Нагорный смотрел на липовые ветви. Где-то там распустились скромные, невзрачные на вид цветки. Возле них суетятся, торопятся пчелы. Да и как же! Надо спешить: может быть, это их последний большой взяток. Отцветут липы, и медосбор уменьшится. Наступит вторая половина лета — время увядания. И как бы заглядывая в мысли Нагорного, Пал Палыч сказал:
— Липовые цветки дают пчелам самую богатую добычу. С гектара липовой рощи в хорошую погоду пчелы собирают целую тонну нектара!
— Неужели тонну? — удивился Зубков.
— Это точно. Нисколько не вру. Пчела, она свое возьмет. Сам убедился. Вот в колхозе надо пасеку возобновить. Ульев этак на триста. Доход будет немалый. За это ручаюсь. — Помолчав, добавил: — Ив другом смысле липа — дерево полезное! Хорошо обработке поддается. В старые времена из липы разную посуду делали: ложки, там, игрушки, колодки для сапожного дела, фанеру… А из коры — луб добротный. Шел на рогожи, циновки, на кули и мочало. И сами небось в бане мочалками липовыми моетесь?
— Пользуемся, — сказал Зубков.
— То-то. Обо всем этом я председателю колхоза и доложил. Агитировал промыслы организовать. Обещал он обмозговать это дело с правленцами. Так что и тут польза немалая. — Старик кашлянул в кулак, посмотрел на гостей. — Заговорил я вас, други дорогие. Уж извините.

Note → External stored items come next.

(** * cloud_file_manager: the upload pipeline of [file_uploader_cli.py]

    A shallow embedding of [FileUploader] (constructor, [upload_files],
    [upload_to_s3], [upload_to_gcs]) together with the parts of the Python
    standard library the pipeline goes through ([os.walk],
    [os.path.splitext], [os.path.join], [str.lower], the [in] operator on
    lists) and the statements of the specification proved or refuted on it.

    Modelling conventions.
    - A Python [str] is a [string]; a character outside ASCII is held as
      the bytes of its UTF-8 encoding.  [str.lower] is written out on the
      strings made of ASCII characters; on the others it follows the
      Unicode case tables, which are not in the repository and are taken
      as the parameter [unicode_lower].
    - Paths follow [posixpath]: the separator is [/], there is no
      alternative separator.
    - The file system and the two storage SDKs are the environment.  The
      file system is a function from the path given to [os.walk] to the
      tree found there; an SDK call either returns or raises, as decided by
      an oracle that sees the calls made so far.
    - The file system does not change while a run walks it.
    - Errors raised by the SDKs are instances of [Exception]
      (boto3 and google-cloud errors, [OSError] for a missing local file).
    - The logger is the list of the records handed to [logger.info] and
      [logger.error]. *)

From Stdlib Require Import String Ascii List ZArith Bool Lia Permutation.
Import ListNotations.
Open Scope string_scope.
Open Scope list_scope.
Open Scope Z_scope.

(** ** Python strings *)

Module Py.

(** [c in s] for a character [c]. *)
Fixpoint occurs (c : ascii) (s : string) : bool :=
  match s with
  | EmptyString => false
  | String a r => if Ascii.eqb a c then true else occurs c r
  end.

(** [s.rfind(c)]: the highest index of [c] in [s], [-1] when absent. *)
Fixpoint rfind (s : string) (c : ascii) : Z :=
  match s with
  | EmptyString => -1
  | String a r =>
      let k := rfind r c in
      if 0 <=? k then k + 1 else if Ascii.eqb a c then 0 else -1
  end.

(** [s[:k]] and [s[k:]] for an index [k] that is not negative (the only
    slices the modelled code takes). *)
Fixpoint take (n : nat) (s : string) : string :=
  match n, s with
  | S m, String a r => String a (take m r)
  | _, _ => EmptyString
  end.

— Ничего, отец. Очень интересно рассказываете, — ответил Зубков. Немного помолчав, спросил: — И в войну здесь жили, Пал Палыч?

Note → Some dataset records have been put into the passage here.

Definition ListWithPrefix (fs : FS) (prefix : string) (recursive : bool)
  : outcome (list string * list Z * option error) :=
  if recursive then
    let absPrefix := GoPath.Join (localPath lcm) prefix in
    let dir := GoPath.Dir absPrefix in
    match Walk (walkFn absPrefix) fs dir [] with
    | Panic => Panic
    | Ret (_, Some err) => Ret ([], [], Some err)
    | Ret (filePaths, None) =>
        match modTimes_loop fs filePaths [] with
        | (_, Some err2) => Ret (filePaths, [], Some err2)
        | (modTimes, None) => Ret (filePaths, modTimes, None)
        end
    end
  else
    let absPrefix := GoPath.Join (localPath lcm) (prefix ++ "*") in
    match Glob fs absPrefix with
    | (_, Some err) => Ret ([], [], Some err)
    | (absPaths, None) =>
        let filePaths :=
          map (fun absPath => GoStrings.TrimPrefix absPath (localPath lcm)) absPaths in
        match modTimes_loop fs filePaths [] with
        | (_, Some err2) => Ret (filePaths, [], Some err2)
        | (modTimes, None) => Ret (filePaths, modTimes, None)
        end
    end.

Definition ReadWithPrefix (fs : FS) (prefix : string)
  : outcome (list string * list (list byte) * option error) :=
  match ListWithPrefix fs prefix true with
  | Panic => Panic
  | Ret (_, _, Some err) => Ret ([], [], Some err)
  | Ret (filePaths, _, None) =>
      let (result, err) := MultiRead fs filePaths in
      Ret (filePaths, result, err)
  end.

(** The bytes the run time can still get from the system when [ReadAt]
    allocates its buffer. *)
Variable avail : N.

(** [make([]byte, length)] comes after the file is opened.  It does not
    return when [length] is beyond [maxAlloc] (a panic) or beyond the memory
    left (the fatal error of the run time); both are [Panic] here. *)
Definition ReadAt (fs : FS) (filePath : string) (off length : int64)
  : outcome (list byte * option error) :=
  if ((val off <? 0) || (val length <? 0))%Z then Ret ([], Some EOF)
  else
    let absPath := GoPath.Join (localPath lcm) filePath in
    match Open fs (GoPath.Clean absPath) with
    | inl err => Ret ([], Some err)
    | inr file =>
        if (Z.min maxAlloc (Z.of_N avail) <? val length)%Z then Panic
        else
          match file_ReadAt file (val length) (val off) with
          | (_, Some err) => Ret ([], Some err)
          | (res, None) => Ret (res, None)
          end
    end.

Definition Size (fs : FS) (filePath : string) : Z * option error :=
  let absPath := GoPath.Join (localPath lcm) filePath in
  match Stat fs absPath with
  | inl err => (0%Z, Some err)
  | inr fi => (OS.Size fi, None)
  end.

Definition Remove (fs : FS) (filePath : string) : FS * option error :=
  match Exist fs filePath with
  | (_, Some err) => (fs, Some err)
  | (exist_, None) =>
      if exist_ then
        let absPath := GoPath.Join (localPath lcm) filePath in
        match RemoveAll fs absPath with
        | (fs1, Some err) => (fs1, Some err)
        | (fs1, None) => (fs1, None)
        end
      else (fs, None)
  end.

Fixpoint MultiRemove_loop (fs : FS) (filePaths : list string) (el : list error)
  : FS * list error :=
  match filePaths with
  | [] => (fs, el)
  | filePath :: rest =>
      match Remove fs filePath with
      | (fs1, Some err) => MultiRemove_loop fs1 rest (el ++ [err])
      | (fs1, None) => MultiRemove_loop fs1 rest el
      end
  end.

Definition MultiRemove (fs : FS) (filePaths : list string) : FS * option error :=
  let (fs1, el) := MultiRemove_loop fs filePaths [] in
  if (List.length el =? 0)%nat then (fs1, None) else (fs1, Some (ErrorList el)).

Definition RemoveWithPrefix (fs : FS) (prefix : string) : outcome (FS * option error) :=
  match ListWithPrefix fs prefix true with
  | Panic => Panic
  | Ret (_, _, Some err) => Ret (fs, Some err)
  | Ret (filePaths, _, None) => Ret (MultiRemove fs filePaths)
  end.

End Methods.

End LCM.

Import OS LCM.

(** ** Vocabulary of the statements *)

(** The store before anything was written: an empty root directory. *)
Definition freshFS : FS := mkFS (Dir 0 true []) 1.

(** The errors among the results of the items of a batch, in order. *)
Fixpoint failures (rs : list (option error)) : list error :=
  match rs with
  | [] => []
  | Some e :: r => e :: failures r
  | None :: r => failures r
  end.

(** The aggregate error of a batch: [nil] when no item failed. *)
Definition aggregate (el : list error) : option error :=
  match el with
  | [] => None
  | _ :: _ => Some (ErrorList el)
  end.

(** A batch as the sequence of its single operations: the result of every
    item, each run in the state the one before left, and the state at the
    end. *)
Fixpoint item_results {X : Type} (op : FS -> X -> FS * option error)
    (fs : FS) (xs : list X) : list (option error) :=
  match xs with
  | [] => []
  | x :: r => snd (op fs x) :: item_results op (fst (op fs x)) r
  end.

Fixpoint final_state {X : Type} (op : FS -> X -> FS * option error)
    (fs : FS) (xs : list X) : FS :=
  match xs with
  | [] => fs
  | x :: r => final_state op (fst (op fs x)) r
  end.

Definition failed {A : Type} (r : A * option error) : bool :=
  match snd r with Some _ => true | None => false end.

(** The first phase of [ListWithPrefix]: the paths the walk, or the glob,
    gathers, before any modification time is looked up. *)
Definition listing (lcm : LocalChunkManager)
    (Glob : FS -> string -> list string * option error)
    (fs : FS) (prefix : string) (recursive : bool)
  : outcome (list string * option error) :=
  if recursive then
    let absPrefix := GoPath.Join (localPath lcm) prefix in
    Walk (walkFn lcm absPrefix) fs (GoPath.Dir absPrefix) []
  else
    match Glob fs (GoPath.Join (localPath lcm) (prefix ++ "*")) with
    | (_, Some err) => Ret ([], Some err)
    | (absPaths, None) =>
        Ret (map (fun absPath => GoStrings.TrimPrefix absPath (localPath lcm)) absPaths,
             None)
    end.

(** The second stat of a listed path succeeds. *)
Definition stat_ok (lcm : LocalChunkManager) (fs : FS) (filePath : string) : Prop :=
  exists fi, Stat fs (GoPath.Join (localPath lcm) filePath) = inr fi.

(** What [purge] leaves of the entries of a directory. *)
Fixpoint purge_entries (l : list (string * node)) : list (string * node) :=
  match l with
  | [] => []
  | (k, m) :: r =>
      match purge m with
      | None => purge_entries r
      | Some m' => (k, m') :: purge_entries r
      end
  end.

(** An entry met by a walk: its path as the walk spells it, the names that
    lead to it from the root of the tree, and what [lstat] tells about it:
    nothing for an entry of a directory that cannot be searched, nor for one
    whose name the system refuses. *)
Record entry : Type := mkEntry {
  e_path : string;
  e_pos : list string;
  e_info : option FileInfo
}.

(** The entries a walk from [path] meets, in the order it meets them. *)
Fixpoint visit (path : string) (pos : list string) (n : node) : list entry :=
  match n with
  | File _ _ => [mkEntry path pos (Some (info_of n))]
  | Dir _ s ents =>
      mkEntry path pos (Some (info_of n))
      :: flat_map (fun kv : string * node =>
                     if s then
                       match refused (GoPath.Join path (fst kv)) (fst kv) with
                       | Some _ => [mkEntry (GoPath.Join path (fst kv)) (pos ++ [fst kv]) None]
                       | None => visit (GoPath.Join path (fst kv)) (pos ++ [fst kv]) (snd kv)
                       end
                     else [mkEntry (GoPath.Join path (fst kv)) (pos ++ [fst kv]) None]) ents
  end.

Definition visited (fs : FS) (root : string) : list entry :=
  match locate fs root with
  | inl _ => [mkEntry root (elements root) None]
  | inr n => visit root (elements root) n
  end.

(** An entry that is not a directory and whose path starts with [absPrefix],
    character by character. *)
Definition file_under (absPrefix : string) (e : entry) : bool :=
  GoStrings.HasPrefix (e_path e) absPrefix
  && match e_info e with Some fi => negb (IsDir fi) | None => false end.

(** An entry whose path starts with [absPrefix] and that could not be
    examined. *)
Definition unknown_under (absPrefix : string) (e : entry) : bool :=
  GoStrings.HasPrefix (e_path e) absPrefix
  && match e_info e with Some _ => false | None => true end.

(** The spec's tree: [a/b/x.txt], [a/b/c/y.txt] and [a/bc/z.txt] under the
    root directory [/data/]. *)
Definition dataLCM : LocalChunkManager := mkLCM "/data/".

Definition treeFS : FS :=
  mkFS (Dir 0 true
          [("data", Dir 1 true
              [("a", Dir 1 true
                  [("b", Dir 1 true
                      [("c", Dir 2 true [("y.txt", File [x02] 2)]);
                       ("x.txt", File [x01] 1)]);
                   ("bc", Dir 3 true [("z.txt", File [x03] 3)])])])]) 4.

(** A chunk manager whose root is written without the final slash. *)
Definition rootLCM : LocalChunkManager := mkLCM "/data".

(** The directory [/data/a] holds an entry [b] and may be listed, not
    searched (mode [r--]). *)
Definition lockedFS : FS :=
  mkFS (Dir 0 true
          [("data", Dir 1 true
              [("a", Dir 1 false [("b", File [x01] 1)])])]) 2.

(** Next to the root directory [/data], which holds [base/x], a directory
    [/database] that holds a file [x]. *)
Definition siblingFS : FS :=
  mkFS (Dir 0 true
          [("data", Dir 1 true [("base", Dir 1 true [("x", File [x01] 1)])]);
           ("database", Dir 2 true [("x", File [x02] 2)])]) 3.

(** A [filepath.Glob] that matches nothing. *)
Definition noGlob : FS -> string -> list string * option error :=
  fun _ _ => ([], None).

(** No two names of the list are the same. *)
Fixpoint distinct (l : list string) : bool :=
  match l with
  | [] => true
  | x :: r => negb (existsb (String.eqb x) r) && distinct r
  end.

(** A tree of the file system is well formed when no directory has two
    entries of the same name. *)
Fixpoint wfb (n : node) : bool :=
  match n with
  | File _ _ => true
  | Dir _ _ ents => distinct (map fst ents) && forallb (fun kv => wfb (snd kv)) ents
  end.

(** The length of the elements of a path, each with a slash. *)
Definition span (l : list string) : nat :=
  list_sum (map (fun e => S (String.length e)) l).

Fixpoint ends_with_slash (s : string) : bool :=
  match s with
  | EmptyString => false
  | String c EmptyString => Ascii.eqb c GoPath.slash
  | String _ r => ends_with_slash r
  end.

(** The elements [Clean] writes are not empty and hold no slash. *)
Definition plain (e : string) : Prop := e <> "" /\ GoPath.has_slash e = false.

(** [treeFS] once its three files are removed: the directories stay. *)
Definition clearedFS : FS :=
  mkFS (Dir 0 true
          [("data", Dir 1 true
              [("a", Dir 1 true
                  [("b", Dir 1 true [("c", Dir 2 true [])]);
                   ("bc", Dir 3 true [])])])]) 4.

(** An element [Clean] keeps as a name: not empty, no slash, neither [.] nor
    [..]. *)
Definition named (e : string) : Prop := plain e /\ e <> "." /\ e <> "..".

(** The elements [Clean] has written, the last one first: names, and below
    them the [..] a path that is not rooted starts with. *)
Definition normal (root : bool) (out : list string) : Prop :=
  exists n names,
    out = names ++ repeat ".." n /\ (root = true -> n = 0%nat) /\ Forall named names.

(** The place in the tree a virtual path resolves to. *)
Definition place (lcm : LocalChunkManager) (filePath : string) : list string :=
  elements (GoPath.Join (localPath lcm) filePath).

(** A name of 256 bytes, one more than a directory stores. *)
Definition longName : string := string_of_list_ascii (repeat "a"%char 256).

(** The walk can examine the entry [k] of the directory at [path]. *)
Definition examined (s : bool) (path k : string) : bool :=
  s && match refused (GoPath.Join path k) k with Some _ => false | None => true end.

— Жил тут, — ответил старик. — Фронт проходил почти рядом. Гражданских эвакуировали в тыл: кого— на Урал, кого — в Сибирь. А я тут осел, старуху отправил, а сам — здесь. Пчел было жалко — не заберешь с собой. Вот и упросил интенданта, чтоб оставили. «Ладно, — сказал, — при медсанбате тебя определю, санитаром». Медсанбат вскоре разместили в нашей деревушке, и мне дело нашлось. По первости дровишки колол да печки топил. Обогревал, значит, раненых. «Батей» они меня тут прозвали, бороду потому что носил. И медком угощал и разные там побасенки рассказывал. Подбадривал. Ведь другому невмоготу, рана распроклятущая покою не дает… Хоронили вон там, в березовом лесочке. Кладбище и по сей день сохранилось. Пойдемте посмотрим, тут рядом…
Зубков и старик пошли на кладбище, а Нагорный остался возле
Кладбище располагалось в редколесье и было огорожено почерневшим от времени заборчиком из штакетника. На многих могилах сохранились скромные пирамидки с надписями: фамилия, имя, отчество, год рождения и год смерти. На некоторых дощечках указан и адрес, где жил до войны погибший.

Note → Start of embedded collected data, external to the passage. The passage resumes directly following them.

(** * marketbeat: table location, field parsing and record assembly

    A shallow embedding of [marketbeat/marketbeat.py].  Python values are
    modelled as follows.

    - [str] is a list of Unicode code points ([pystr]); the arrow glyph the
      page uses between an old and a new value is the code point U+279D.
    - A BeautifulSoup document is a finite tree of tags, strings and comments
      ([node]); [find], [find_all], [findNext], [.text], [.string] and [.get]
      are functions over the document-order list of descendants.
    - A raised exception is the [Raise] branch of [result]; [try/except
      Exception] is a match on it.
    - The network and the clock are arguments: [getSoup] maps a URL to the
      parsed page, [today] is the calendar date the clock gives.
    - A pandas DataFrame is a list of column names and a list of rows.
    - A float is written as the decimal numeral it was read from (sign,
      digits, power of ten): the rounding to binary64 is not part of the
      model.

    The Unicode character database, the rendering of floats and of years
    below 1000, and the regular-expression engine behind [re.compile] are
    library code outside the repository: they are the fields of
    [PyRuntime], and every statement holds for every such runtime.

    Limits of the model.
    - [requests.get] is assumed to return a page: [getSoup] is total.
    - A DataFrame keeps the Python values of its cells: pandas' choice of a
      dtype per column is not modelled, and the text of a cell is assumed
      not to end with U+0000, which numpy's [astype(str)] would drop.
    - [int] reads numerals of any length.
    - The strings inside [script] and [style] elements are strings like
      the others.

    The file has two parts: the embedding (the library functions the
    source calls, the functions of the source with their names, a runtime
    and pages to compute with, and the notions the statements use), and
    the properties. *)

From Stdlib Require Import List String Ascii NArith ZArith Bool Lia QArith_base DecimalString.
Import ListNotations.
Close Scope Q_scope.
Open Scope string_scope.
Open Scope list_scope.

Set Implicit Arguments.
Set Warnings "-register-all".

(* ================================================================== *)
(** ** Exceptions *)

Inductive exn : Set :=
| AttributeError
| IndexError
| KeyError
| TypeError
| ValueError
| ReError.

(** The name of the exception's class, as [type(e).__name__] gives it. *)
Definition exc_name (e : exn) : string :=
  match e with
  | AttributeError => "AttributeError"
  | IndexError => "IndexError"
  | KeyError => "KeyError"
  | TypeError => "TypeError"
  | ValueError => "ValueError"
  | ReError => "error"
  end.

Inductive result (A : Type) : Type :=
| Ok (a : A)
| Raise (e : exn).

Arguments Ok {A} a.
Arguments Raise {A} e.

Definition bind {A B} (r : result A) (k : A -> result B) : result B :=
  match r with
  | Ok a => k a
  | Raise e => Raise e
  end.

Declare Scope py_scope.
Delimit Scope py_scope with py.
Notation "x <- e ;; k" := (bind e (fun x => k))
  (at level 61, e at next level, right associativity) : py_scope.
Notation "' pat <- e ;; k" := (bind e (fun x => match x with pat => k end))
  (at level 61, pat pattern, e at next level, right associativity) : py_scope.

(** [x.attr] where [x] may be [None]. *)
Definition attr_of {A} (o : option A) : result A :=
  match o with
  | Some a => Ok a
  | None => Raise AttributeError
  end.

(** [l[i]] on a list. *)
Definition index {A} (l : list A) (i : nat) : result A :=
  match nth_error l i with
  | Some a => Ok a
  | None => Raise IndexError
  end.

(* ================================================================== *)
(** ** Strings *)

Definition char := N.
Definition pystr := list char.
Bind Scope N_scope with char.

(** An ASCII literal as a Python string. *)
Definition py (s : string) : pystr := map N_of_ascii (list_ascii_of_string s).

(** U+279D, the arrow between the old and the new value of a cell. *)
Definition ARROW : char := 10141%N.

Fixpoint str_eqb (a b : pystr) : bool :=
  match a, b with
  | [], [] => true
  | x :: a', y :: b' => (x =? y)%N && str_eqb a' b'
  | _, _ => false
  end.

Definition in_range (lo hi c : char) : bool := ((lo <=? c) && (c <=? hi))%N.

(** [Py_UNICODE_ISSPACE]: what [str.strip()] removes and [\s] matches. *)
Definition py_isspace (c : char) : bool :=
  in_range 9 13 c || in_range 28 32 c || (c =? 133)%N || (c =? 160)%N
  || (c =? 5760)%N || in_range 8192 8202 c || (c =? 8232)%N || (c =? 8233)%N
  || (c =? 8239)%N || (c =? 8287)%N || (c =? 12288)%N.

(** [Py_ISSPACE]: the C-level test the number parsers use on ASCII text. *)
Definition c_isspace (c : char) : bool := in_range 9 13 c || (c =? 32)%N.

Definition is_ascii_digit (c : char) : bool := in_range 48 57 c.

Definition is_ascii_alnum (c : char) : bool :=
  in_range 48 57 c || in_range 65 90 c || in_range 97 122 c.

Fixpoint dropwhile {A} (p : A -> bool) (l : list A) : list A :=
  match l with
  | [] => []
  | x :: r => if p x then dropwhile p r else l
  end.

Fixpoint takewhile {A} (p : A -> bool) (l : list A) : list A :=
  match l with
  | [] => []
  | x :: r => if p x then x :: takewhile p r else []
  end.

Definition lstrip (s : pystr) : pystr := dropwhile py_isspace s.
Definition rstrip (s : pystr) : pystr := rev (dropwhile py_isspace (rev s)).

(** [s.strip()] *)
Definition strip (s : pystr) : pystr := rstrip (lstrip s).

(** [s.split(sep)] for a one-character separator: never empty. *)
Fixpoint split (sep : char) (s : pystr) : list pystr :=
  match s with
  | [] => [[]]
  | c :: r =>
      if (c =? sep)%N then [] :: split sep r
      else match split sep r with
           | h :: t => (c :: h) :: t
           | [] => [[c]]
           end
  end.

(** [l[-1]] on the result of [split]. *)
Definition last_of (l : list pystr) : pystr := last l [].

Fixpoint starts_with (p s : pystr) : bool :=
  match p, s with
  | [], _ => true
  | x :: p', y :: s' => (x =? y)%N && starts_with p' s'
  | _ :: _, [] => false
  end.

(** [old in s] *)
Fixpoint contains (old s : pystr) : bool :=
  starts_with old s ||
  match s with
  | [] => false
  | _ :: r => contains old r
  end.

(** [s.replace(old, new)] for a non-empty [old], as at every call of the
    source: occurrences are replaced left to right, without overlap.
    [skip] counts the characters of the occurrence still to pass over. *)
Fixpoint replace_from (old new : pystr) (skip : nat) (s : pystr) : pystr :=
  match s with
  | [] => []
  | c :: r =>
      match skip with
      | S k => replace_from old new k r
      | O =>
          if starts_with old s
          then new ++ replace_from old new (Nat.pred (List.length old)) r
          else c :: replace_from old new O r
      end
  end.

Definition replace (old new s : pystr) : pystr := replace_from old new O s.

(** [sep.join(l)] *)
Fixpoint join (sep : pystr) (l : list pystr) : pystr :=
  match l with
  | [] => []
  | [x] => x
  | x :: r => x ++ sep ++ join sep r
  end.

(** [re.findall(r"\S+", s)]: the maximal runs of non-space characters;
    [cur] is the run being read, reversed. *)
Fixpoint tokens_from (cur : pystr) (s : pystr) : list pystr :=
  match s with
  | [] => match cur with [] => [] | _ => [rev cur] end
  | c :: r =>
      if py_isspace c
      then match cur with [] => tokens_from [] r | _ => rev cur :: tokens_from [] r end
      else tokens_from (c :: cur) r
  end.

Definition tokens (s : pystr) : list pystr := tokens_from [] s.

(* ================================================================== *)
(** ** Numbers *)

(** A float, as the numeral it was read from:
    [Finite neg m e] is (-1)^neg * m * 10^e. *)
Inductive pyfloat : Set :=
| Finite (neg : bool) (digits : N) (exp10 : Z)
| Inf (neg : bool)
| NaN.

(** The rational a finite float was read from. *)
Definition float_value (f : pyfloat) : option Q :=
  match f with
  | Finite neg m e =>
      let z := if neg then (- Z.of_N m)%Z else Z.of_N m in
      Some (if (0 <=? e)%Z then Qmake (z * 10 ^ e) 1
            else Qmake z (Z.to_pos (10 ^ (- e))))
  | _ => None
  end.

(** [str(n)] for an integer. *)
Definition str_of_Z (z : Z) : pystr :=
  py (DecimalString.NilZero.string_of_int (Z.to_int z)).

(** Characters a regular expression reads as themselves. *)
Definition re_plain (c : char) : bool :=
  negb (existsb (N.eqb c) [46; 94; 36; 42; 43; 63; 123; 125; 91; 93; 92; 124; 40; 41]%N).

(** The library code the source calls and the repository does not hold.
    - [unicode_decimal c]: the digit value of a decimal digit outside ASCII
      ([Py_UNICODE_TODECIMAL]);
    - [unicode_alnum c]: [str.isalnum] of a character outside ASCII;
    - [float_repr]: [str] of a float;
    - [strftime_Y]: C's [%Y], four digits from the year 1000 on;
    - [re_compile_ok p], [re_search p s]: whether [re.compile(p)] accepts
      the pattern, and whether [re.compile(p).search(s)] finds a match; a
      pattern [.*w.*] whose [w] has no special character finds [w]
      anywhere in [s]. *)
Class PyRuntime : Type := {
  unicode_decimal : char -> option N;
  unicode_decimal_lt : forall c d, unicode_decimal c = Some d -> (d < 10)%N;
  unicode_alnum : char -> bool;
  float_repr : pyfloat -> pystr;
  strftime_Y : Z -> pystr;
  strftime_Y_four : forall y, (1000 <= y <= 9999)%Z -> strftime_Y y = str_of_Z y;
  re_compile_ok : pystr -> bool;
  re_search : pystr -> pystr -> bool;
  re_search_plain : forall w,
    forallb re_plain w = true ->
    re_compile_ok (py ".*" ++ w ++ py ".*") = true /\
    forall s, re_search (py ".*" ++ w ++ py ".*") s = contains w s
}.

— Я вроде за сторожа здесь, — услышал Нагорный дребезжащий голос старика. — Переписку с родственниками веду. Приезжают поклониться праху. Жены, а чаще дети. И вот матери — теперь редко. Видать, мало их
осталось.
Старик подвел гостей к самому отдаленному краю кладбища, показал рукой на могилу:
— Вот тут якут похоронен. Федя Никифоров. Не могли спасти парня. Ранен был в живот, маялся бедный дён пять в медсанбате. Все мать в бреду звал по-своему, по-якутски, а иной раз и по-русски выговаривал: «Мама, мама». Молоденький такой, чернявый. Жалел я его сильно, словно сына родного. Сам и похоронил. А мать-то его я разыскал, нашел адрес. Приезжала лет пять назад. Села на могилку — терзается, грешная, плачет. Аж сердце у меня самого защемило. Сынок-то у нее единственный. Еле успокоил старушку. Угостил медком как полагается, обещал могилку блюсти, в порядке содержать. Потом проводил на автобус. По-русски она плохо говорит, но я все же понял. Собиралась снова приехать. И вот не приехала…
Могила была обложена свежим дерном, на новенькой пирамидке аккуратная надпись, а ниже — у подножия — скромный букет полевых цветов.
Солнце уже село за горизонт. Землю окутывал полусумрак. И в этом полусумраке и деревья и кустарники казались выше, чем при дневном свете. В юго-западной стороне над хмурой лентой чернеющего леса широко алела заря.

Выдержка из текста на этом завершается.